Presseerklärung des Wissenschaftlichen Instituts der AOK
Krankenhaus-Report 2004 erschienen
Qualität von Krankenhäusern muss transparenter werden

Bonn (ots)

Die Qualität von Krankenhäusern gehört derzeit noch
zu den bestgehüteten Geheimnissen in Deutschland. Während man in
anderen Ländern problemlos Vergleiche von Krankenhäusern im Internet
recherchieren kann, ist Deutschland in Sachen
Qualitätsberichterstattung eher Entwicklungsland. Ab dem kommenden
Jahr 2005 verpflichtet der Gesetzgeber alle Krankenhäuser zu
Qualitätsberichten. Diese sind nach Ansicht des Krankenhaus-Reports,
der heute in seiner neuen Ausgabe erschienen ist, erst der Beginn
einer notwendigen Entwicklung in Richtung auf mehr
Qualitätstransparenz. Krankenhäuser, so der Report, stehen als sozial
verantwortliche Unternehmen in der besonderen Pflicht gegenüber
Patienten und Öffentlichkeit, ihre Ergebnisse offenzulegen und sich
vergleichen zu lassen.
Andere Länder, so z. B. die USA oder Kanada, zeigen uns, wie ein
offener und zugleich verantwortlicher Umgang mit Kennzahlen der
Krankenhausqualität funktioniert, sagte Henner Schellschmidt vom WIdO
bei der Vorstellung des neuen Krankenhaus-Reports. Hieraus müsse man
lernen und auch für Deutschland geeignete Berichtssysteme aufbauen.

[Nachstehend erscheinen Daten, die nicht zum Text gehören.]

(* ===== verification/SyscallMain.v ===== *)
(** * System calls: theorems

    Isolation of the caller, capabilities along histories, the interrupt gate,
    exit and wait, and defects of single calls; with a kernel state in which
    they run. *)

From Stdlib Require Import Lia ZArith Bool Btauto.
From stdpp Require Import base list gmap numbers functions strings.
From S2P Require Import Prelude ProcTable Ipc Process ProcessSpec ProcMem Disk Elf Syscall SyscallSpec.

Local Open Scope Z_scope.

Module SyscallMain.
Import Ipc Process ProcessSpec Elf Syscall SyscallSpec.
#[local] Opaque zero_page.

Section main.
Context {E : Type} {ME : MemEnv E} {FE : FileEnv E} {EF : ElfFiles E} {SY : SysEnv E}.
Implicit Types (s : sys E) (t : ptable) (e : E).

(** C9: A system call, whatever its number and arguments, keeps the process
    table well formed and gives nobody rights: every process that exists
    afterwards either existed before with the same id, parent and state and no
    more capabilities than it had - and if it is not the caller, its record is
    unchanged up to channel handles - or it was created by the call, as a child
    of the caller, with a fresh id and the caller's capabilities. *)
Theorem syscall_no_escalation number a0 a1 a2 a3 s r s' :
  pwf (tab s) → g_next_pid (tab s) + 1 < 2 ^ 64 → syscall_dispatch number a0 a1 a2 a3 s = (r, s') →
  pwf (tab s') ∧ ∀ k, used (tab s') k → kept_or_new s s' k.
Proof.
  intros W Hn Hd. pose proof (dispatch_kept number a0 a1 a2 a3 s W Hn) as Hk. rewrite Hd in Hk.
  by destruct Hk as (? & _ & ?).
Qed.

(** C10: Memory isolation of system calls: whatever the number and the
    arguments, a call other than [EXEC] changes the environment only by steps
    that store bytes on pages the caller may write, inside one page and at the
    address its own page tables give, by page operations in its own address
    space, and by file and console operations. *)
Theorem syscall_memory_confined number a0 a1 a2 a3 s r s' i :
  caller s = Some i → syscall_of number ≠ Some NEXUS_SYS_EXEC →
  syscall_dispatch number a0 a1 a2 a3 s = (r, s') → rtc (env_step (run_as s i)) (senv s) (senv s').
Proof.
  intros Hc Hn. unfold syscall_dispatch. rewrite Hc. destruct (negb _); [intros [= <- <-]; apply rtc_refl|].
  destruct (syscall_of number) as [n|]; [|intros [= <- <-]; apply rtc_refl]. intros Hcall.
  pose proof (call_effect 0 n i a0 a1 a2 a3 s (proj1 (caller_self s i Hc)) (or_introl eq_refl) ltac:(congruence)) as He.
  rewrite Hcall in He. apply (ef_env _ _ _ _ He).
Qed.

(** ** Capabilities along histories *)

(** Running user programs: system calls of whichever process is current,
    switches between processes, exits and, of the processes [reapable] allows,
    reaping. *)
Inductive user_step (reapable : Z → Prop) : sys E → sys E → Prop :=
| us_call s number a0 a1 a2 a3 :
    g_next_pid (tab s) + 1 < 2 ^ 64 → user_step reapable s (syscall_dispatch number a0 a1 a2 a3 s).2
| us_switch s p : user_step reapable s (s <| tab := (process_set_current p (tab s)).2 |>)
| us_clear s : user_step reapable s (s <| tab := process_clear_current (tab s) |>)
| us_exit s p code reason : user_step reapable s (s <| tab := (process_exit_with_code p code reason (tab s)).2 |>)
| us_reap s p th e e' :
    reapable p → user_step reapable s (s <| tab := (process_reap p th (tab s) e).1.2 |> <| senv := e' |>)
| us_tick s p : user_step reapable s (s <| tab := process_account_cpu_tick p (tab s) |>).

(** The process with the id [p] lacks the capability [c]. *)
Definition lacks (p c : Z) t : Prop :=
  pwf t ∧ p < g_next_pid t ∧ ∀ k, used t k → pid (proc t k) = p → Z.land (capabilities (proc t k)) c = 0.

(** A change of the table in which used processes come from used ones with
    the same id and capabilities. *)
Lemma lacks_frame p c t t' :
  lacks p c t → pwf t' → g_next_pid t ≤ g_next_pid t' →
  (∀ k, used t' k → used t k ∧ pid (proc t' k) = pid (proc t k) ∧ capabilities (proc t' k) = capabilities (proc t k)) →
  lacks p c t'.
Proof.
  intros (_ & Hp & Hl) W' Hn Hu. split; [done|]. split; [lia|]. intros k Hk. destruct (Hu k Hk) as (Hk' & -> & ->).
  by apply Hl.
Qed.

Lemma set_state_frame i st t k :
  st ≠ PROCESS_UNUSED → used t i → used (set_proc i (λ r, r <| p_state := st |>) t) k →
  used t k ∧ pid (proc (set_proc i (λ r, r <| p_state := st |>) t) k) = pid (proc t k) ∧
  capabilities (proc (set_proc i (λ r, r <| p_state := st |>) t) k) = capabilities (proc t k).
Proof.
  intros Hst Hi Hk. apply used_set_state in Hk; [|done|done]. split; [done|].
  destruct (decide (i = k)) as [<-|]; [by rewrite proc_set_eq|by rewrite proc_set_ne].
Qed.

Lemma set_current_frame p t k :
  used (process_set_current p t).2 k →
  used t k ∧ pid (proc (process_set_current p t).2 k) = pid (proc t k) ∧
  capabilities (proc (process_set_current p t).2 k) = capabilities (proc t k).
Proof.
  unfold process_set_current. destruct (process_get t p) as [nxt|] eqn:Hg; [|done]. destruct (_ && _); [done|].
  pose proof (process_get_Some _ _ _ Hg) as (Hn & _). cbv zeta. cbn [snd].
  match goal with |- context [set_proc nxt _ ?x] => set (t1 := x) end.
  assert (∀ k, used t1 k → used t k ∧ pid (proc t1 k) = pid (proc t k) ∧
    capabilities (proc t1 k) = capabilities (proc t k)) as H1.
  { intros j. unfold t1. destruct (process_get t (g_current_pid t)) as [old|] eqn:Ho; [|done].
    destruct (_ && _); [|done]. apply set_state_frame; [done|]. by apply process_get_Some in Ho as (? & _). }
  assert (used t1 nxt) as Hn1.
  { unfold t1. destruct (process_get t (g_current_pid t)) as [old|] eqn:Ho; [|done]. destruct (_ && _); [|done].
    apply used_set_state; [done|by apply process_get_Some in Ho as (? & _)|done]. }
  intros Hk. change (used (set_proc nxt (λ r, r <| p_state := PROCESS_RUNNING |>) t1) k) in Hk.
  destruct (set_state_frame nxt PROCESS_RUNNING t1 k ltac:(done) Hn1 Hk) as (Hk1 & E1 & E2).
  destruct (H1 k Hk1) as (Hk0 & F1 & F2). split; [done|].
  rewrite F1 in E1. rewrite F2 in E2. by split.
Qed.

Lemma clear_current_frame t k :
  used (process_clear_current t) k →
  used t k ∧ pid (proc (process_clear_current t) k) = pid (proc t k) ∧
  capabilities (proc (process_clear_current t) k) = capabilities (proc t k).
Proof.
  unfold process_clear_current. destruct (process_get t (g_current_pid t)) as [old|] eqn:Ho; [|done].
  case_bool_decide; [|done]. apply process_get_Some in Ho as (Hu & _). by apply (set_state_frame old PROCESS_READY).
Qed.

Lemma only_child_frame j t t' k :
  only_child j t t' → used t' k →
  used t k ∧ pid (proc t' k) = pid (proc t k) ∧ capabilities (proc t' k) = capabilities (proc t k).
Proof.
  intros (Ho & Hu & _) Hk. destruct (decide (k = j)) as [->|Hkj].
  - by destruct (Hu Hk) as (? & ? & ? & ?).
  - destruct (Ho k Hkj) as [h Eh]. unfold used in *. rewrite Eh in *. done.
Qed.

Der Krankenhaus-Report liefere hierfür die notwendigen Grundlagen.
Die Bilanz für das bereits erreichte Transparenzniveau in Deutschland
fällt eher kritisch aus. Dabei, so der Report, ist
Qualitätstransparenz zentral für die Weiterentwicklung des
Gesundheitswesens in Deutschland. Anders als früher vertraue man
heute nicht einfach auf gute Qualität in der Medizin, sondern wolle
zu Recht Belege hierfür sehen. Vertrauen, so Mitherausgeber
Bernt-Peter Robra von der Universität Magdeburg, verdiene, wer bereit
sei, Behandlungsergebnisse offen zu legen. So zeige ein Krankenhaus
seine Verantwortung gegenüber den Patienten und der Gesellschaft.

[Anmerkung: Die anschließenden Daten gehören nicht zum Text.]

(** * go-imap: the sequence-number tracker, the server command loop and the
      client command engine

    A shallow embedding of
    - [imapserver/conn.go]: [MailboxTracker], [SessionTracker],
      [UpdateWriter], [Conn.poll], the tail of [Conn.readCommand], the
      loop of [Conn.serve], [handleLogout] and [checkBufferedLiteral];
    - [imapserver/server.go]: the accept loop of [Server.Serve];
    - package [imapserver], the LIST handler: [matchList];
    - [imapserver/imapmemserver]: [UserSession.Poll], the message list of
      [Mailbox] ([appendBytes], [Expunge], [NewView], [staticNumRange])
      and the mailboxes of [User];
    - package [imapclient]: the pending-command list, [beginCommand],
      [readResponseTagged], [completeCommand], [closeWithError] and
      [commandBase.wait] of [client.go], the untagged LIST and STATUS
      responses ([handleList], [handleStatus]) and [ListCommand.Next].

    Go's [uint32] is a [Z] with the wrap-around written out, a panic is an
    explicit outcome, pointers are addresses into a finite map, and a
    buffered channel is its buffer together with its closed flag. *)

From Stdlib Require Import ZArith Lia Ascii.
From stdpp Require Import gmap list sorting strings pretty.

Local Open Scope Z_scope.

(** ** Machine integers and outcomes *)

Definition uint32_modulus : Z := 2 ^ 32.

Definition is_uint32 (z : Z) : Prop := 0 ≤ z < uint32_modulus.

(** Arithmetic on [uint32] wraps. *)
Definition wrap32 (z : Z) : Z := z mod uint32_modulus.

(** A Go call either returns or panics.  A panic or error built with a
    format string is given by the format string. *)
Inductive outcome (A : Type) : Type :=
  | Ok (a : A)
  | Panic (msg : string).
Arguments Ok {A} a.
Arguments Panic {A} msg.

#[global] Instance outcome_ret : MRet outcome := fun A a => Ok a.
#[global] Instance outcome_bind : MBind outcome := fun A B k m =>
  match m with
  | Ok a => k a
  | Panic msg => Panic msg
  end.

(** [error] values: only their identity matters. *)
Definition error : Type := string.

(** [imap.Flag] is a string, [imap.UID] a [uint32]. *)
Definition Flag : Type := string.

(** [imap.ConnState] *)
Inductive ConnState : Type :=
  | ConnStateNone
  | ConnStateNotAuthenticated
  | ConnStateAuthenticated
  | ConnStateSelected
  | ConnStateLogout.

#[global] Instance ConnState_eq_dec : EqDecision ConnState.
Proof. solve_decision. Defined.

(** ** Package [imapserver] *)

Module Imapserver.

(** [trackerUpdateFetch] *)
Record trackerUpdateFetch : Type := {
  seqNum : Z;
  uid : Z;
  flags : list Flag;
}.

(** [trackerUpdate]: a struct used as a tagged union, the tag being the
    first field that is not its zero value.  [mailboxFlags] is a slice
    ([None] is the nil slice), [fetch] a pointer ([None] is nil). *)
Record trackerUpdate : Type := {
  expunge : Z;
  numMessages : Z;
  mailboxFlags : option (list Flag);
  fetch : option trackerUpdateFetch;
}.

Definition update_expunge (n : Z) : trackerUpdate :=
  {| expunge := n; numMessages := 0; mailboxFlags := None; fetch := None |}.
Definition update_numMessages (n : Z) : trackerUpdate :=
  {| expunge := 0; numMessages := n; mailboxFlags := None; fetch := None |}.
Definition update_mailboxFlags (fl : list Flag) : trackerUpdate :=
  {| expunge := 0; numMessages := 0; mailboxFlags := Some fl; fetch := None |}.
Definition update_fetch (f : trackerUpdateFetch) : trackerUpdate :=
  {| expunge := 0; numMessages := 0; mailboxFlags := None; fetch := Some f |}.

(** Addresses of [SessionTracker] objects. *)
Definition SessionPtr : Type := positive.

(** [SessionTracker].  The development follows one [MailboxTracker], so a
    non-nil [mailbox] pointer carries no data; [Close] sets it to nil.
    [updates] is nil or the channel made by the running [Idle]: a channel
    of [struct{}] is the number of buffered tokens. *)
Record SessionTracker : Type := {
  mailbox : option unit;
  queue : list trackerUpdate;
  updates : option nat;
}.

Definition updates_capacity : nat := 64.

(** [MailboxTracker] *)
Record MailboxTracker : Type := {
  t_numMessages : Z;
  t_sessions : gset SessionPtr;
}.

(** The store: the mailbox tracker, every [SessionTracker] ever allocated
    (attached or closed), and the next free address. *)
Record World : Type := {
  tracker : MailboxTracker;
  heap : gmap SessionPtr SessionTracker;
  next : SessionPtr;
}.

Definition set_queue (st : SessionTracker) (q : list trackerUpdate) : SessionTracker :=
  {| mailbox := mailbox st; queue := q; updates := updates st |}.
Definition set_updates (st : SessionTracker) (u : option nat) : SessionTracker :=
  {| mailbox := mailbox st; queue := queue st; updates := u |}.
Definition set_mailbox (st : SessionTracker) (m : option unit) : SessionTracker :=
  {| mailbox := m; queue := queue st; updates := updates st |}.

(** [NewMailboxTracker] *)
Definition NewMailboxTracker (numMessages : Z) : World :=
  {| tracker := {| t_numMessages := numMessages; t_sessions := ∅ |};
     heap := ∅;
     next := 1%positive |}.

(** [MailboxTracker.NewSession] *)
Definition NewSession (w : World) : World * SessionPtr :=
  let st := {| mailbox := Some (); queue := []; updates := None |} in
  let p := next w in
  ({| tracker := {| t_numMessages := t_numMessages (tracker w);
                    t_sessions := {[ p ]} ∪ t_sessions (tracker w) |};
      heap := <[ p := st ]> (heap w);
      next := Pos.succ p |}, p).

(** [SessionTracker.queueUpdate]: append, then a non-blocking send on
    [updates] (dropped when the buffer is full). *)
Definition session_queueUpdate (update : trackerUpdate) (st : SessionTracker) : SessionTracker :=
  {| mailbox := mailbox st;
     queue := queue st ++ [update];
     updates := match updates st with
                | Some k => if decide (k < updates_capacity)%nat then Some (S k) else Some k
                | None => None
                end |}.

(** The [for st := range t.sessions] loop of [MailboxTracker.queueUpdate]. *)
Definition broadcast (update : trackerUpdate) (source : option SessionPtr)
    (sessions : gset SessionPtr) (h : gmap SessionPtr SessionTracker)
    : gmap SessionPtr SessionTracker :=
  map_imap (fun p st =>
    Some (if decide (p ∈ sessions)
          then if decide (source = Some p) then st else session_queueUpdate update st
          else st)) h.

(** [MailboxTracker.queueUpdate] *)
Definition queueUpdate (update : trackerUpdate) (source : option SessionPtr)
    (w : World) : outcome World :=
  let t := tracker w in
  if decide (expunge update ≠ 0 ∧ expunge update > t_numMessages t) then
    Panic "imapserver: 删除序号 (%v) 超出范围 (%v 邮件在邮箱中)"
  else if decide (numMessages update ≠ 0 ∧ numMessages update < t_numMessages t) then
    Panic "imapserver: 不能将邮箱邮件数量从 %v 减少到 %v"
  else
    let h := broadcast update source (t_sessions t) (heap w) in
    let n :=
      if decide (expunge update ≠ 0) then wrap32 (t_numMessages t - 1)
      else if decide (numMessages update ≠ 0) then numMessages update
      else t_numMessages t in
    Ok {| tracker := {| t_numMessages := n; t_sessions := t_sessions t |};
          heap := h;
          next := next w |}.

Kennzahlen der Krankenhausversorgung
Laut Krankenhaus-Report 2004 gab es im Jahr 2002 in Deutschland
2.222 Krankenhäuser (-0,8% gegenüber Vorjahr) mit rd. 547.000 Betten
(-1,0 %). Die durchschnittliche Verweildauer lag bei 9,2 Tagen, das
ist erneut ein Rückgang um 2,1 %. Es arbeiten mit knapp 113.000
Vollzeitkräften immer mehr Ärzte im Krankenhaus (+ 2,4 %). Im Jahr
1991 waren es noch 95.000. Eine Trendumkehr gab es beim
nichtärztlichen Personal: Während in den Vorjahren hier die Zahl der
Beschäftigten kontinuierlich zurückging, stieg der Wert in 2002
erstmals wieder um 2,2 % auf insgesamt gut 738.000 Vollkräfte.
Unverändert wächst die Zahl der im Krankenhaus behandelten Fälle an:
Im Jahr 2002 waren es 17,4 Mio. (+ 0,6 %). Auffällig ist auch, dass
die Auslastung der vorhandenen Betten trotz des Bettenabbaus immer
weiter zurück geht. Mit 80,1% Auslastung wurde der niedrigste Wert
seit 10 Jahren erreicht. Am meisten Sorgen machen die Kosten für das
Krankenhaus: Mit rd. 54,7 Mrd. Euro stieg der größte Ausgabenblock
der Gesetzlichen Krankenversicherung erneut um überdurchschnittliche
3,3 % gegenüber dem Vorjahr.
Große regionale Unterschiede
Unverändert sind die regionalen Unterschiede in der
Krankenhausversorgung. Das durchschnittliche Krankenhaus in
Deutschland hatte 246 Betten. Während sich aber in Ländern wie
Sachsen (333 Betten, +3,4%,) oder Thüringen (347 Betten, + 6,5%) die
Verdichtung auf große Einrichtungen fortsetzte, zeigen große
westdeutsche Flächenländer wie Baden-Württemberg (196 Betten, -1,8%)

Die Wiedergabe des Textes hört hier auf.